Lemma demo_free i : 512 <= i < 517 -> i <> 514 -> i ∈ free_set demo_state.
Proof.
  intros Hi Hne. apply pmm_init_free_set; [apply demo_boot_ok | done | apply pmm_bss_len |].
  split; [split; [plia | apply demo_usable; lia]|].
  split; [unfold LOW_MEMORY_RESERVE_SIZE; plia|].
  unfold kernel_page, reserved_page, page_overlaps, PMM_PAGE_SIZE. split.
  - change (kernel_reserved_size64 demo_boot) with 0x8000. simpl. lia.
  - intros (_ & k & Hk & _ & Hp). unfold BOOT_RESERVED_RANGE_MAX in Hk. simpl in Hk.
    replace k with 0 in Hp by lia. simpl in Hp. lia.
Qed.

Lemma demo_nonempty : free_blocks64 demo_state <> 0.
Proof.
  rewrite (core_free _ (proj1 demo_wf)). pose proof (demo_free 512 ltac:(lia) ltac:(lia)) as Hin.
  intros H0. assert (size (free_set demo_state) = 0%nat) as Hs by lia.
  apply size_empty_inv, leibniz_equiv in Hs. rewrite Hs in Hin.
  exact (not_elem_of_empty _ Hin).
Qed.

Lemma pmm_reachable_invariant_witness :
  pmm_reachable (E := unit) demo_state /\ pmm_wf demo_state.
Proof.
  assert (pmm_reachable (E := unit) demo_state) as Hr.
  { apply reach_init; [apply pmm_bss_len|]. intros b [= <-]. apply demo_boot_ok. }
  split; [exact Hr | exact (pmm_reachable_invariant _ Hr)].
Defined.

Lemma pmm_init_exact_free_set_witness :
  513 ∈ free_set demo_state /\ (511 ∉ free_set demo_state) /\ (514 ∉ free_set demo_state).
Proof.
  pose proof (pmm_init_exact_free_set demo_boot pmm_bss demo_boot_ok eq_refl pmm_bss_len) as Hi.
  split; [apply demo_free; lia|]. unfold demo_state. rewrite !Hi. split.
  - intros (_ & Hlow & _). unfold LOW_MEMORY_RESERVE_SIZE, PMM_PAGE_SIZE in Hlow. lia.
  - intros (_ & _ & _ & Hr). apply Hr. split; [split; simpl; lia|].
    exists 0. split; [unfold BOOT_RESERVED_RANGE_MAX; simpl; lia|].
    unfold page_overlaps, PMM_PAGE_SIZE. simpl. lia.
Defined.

◆ ABOUT THIS EXERCISE ◆
Without leaving anything out, output all of the data above exactly.

◆ OUTPUT FOR THIS TASK ◆
Lemma demo_free i : 512 <= i < 517 -> i <> 514 -> i ∈ free_set demo_state.
Proof.
  intros Hi Hne. apply pmm_init_free_set; [apply demo_boot_ok | done | apply pmm_bss_len |].
  split; [split; [plia | apply demo_usable; lia]|].
  split; [unfold LOW_MEMORY_RESERVE_SIZE; plia|].
  unfold kernel_page, reserved_page, page_overlaps, PMM_PAGE_SIZE. split.
  - change (kernel_reserved_size64 demo_boot) with 0x8000. simpl. lia.
  - intros (_ & k & Hk & _ & Hp). unfold BOOT_RESERVED_RANGE_MAX in Hk. simpl in Hk.
    replace k with 0 in Hp by lia. simpl in Hp. lia.
Qed.

Lemma demo_nonempty : free_blocks64 demo_state <> 0.
Proof.
  rewrite (core_free _ (proj1 demo_wf)). pose proof (demo_free 512 ltac:(lia) ltac:(lia)) as Hin.
  intros H0. assert (size (free_set demo_state) = 0%nat) as Hs by lia.
  apply size_empty_inv, leibniz_equiv in Hs. rewrite Hs in Hin.
  exact (not_elem_of_empty _ Hin).
Qed.

Lemma pmm_reachable_invariant_witness :
  pmm_reachable (E := unit) demo_state /\ pmm_wf demo_state.
Proof.
  assert (pmm_reachable (E := unit) demo_state) as Hr.
  { apply reach_init; [apply pmm_bss_len|]. intros b [= <-]. apply demo_boot_ok. }
  split; [exact Hr | exact (pmm_reachable_invariant _ Hr)].
Defined.

Lemma pmm_init_exact_free_set_witness :
  513 ∈ free_set demo_state /\ (511 ∉ free_set demo_state) /\ (514 ∉ free_set demo_state).
Proof.
  pose proof (pmm_init_exact_free_set demo_boot pmm_bss demo_boot_ok eq_refl pmm_bss_len) as Hi.
  split; [apply demo_free; lia|]. unfold demo_state. rewrite !Hi. split.
  - intros (_ & Hlow & _). unfold LOW_MEMORY_RESERVE_SIZE, PMM_PAGE_SIZE in Hlow. lia.
  - intros (_ & _ & _ & Hr). apply Hr. split; [split; simpl; lia|].
    exists 0. split; [unfold BOOT_RESERVED_RANGE_MAX; simpl; lia|].
    unfold page_overlaps, PMM_PAGE_SIZE. simpl. lia.
Defined.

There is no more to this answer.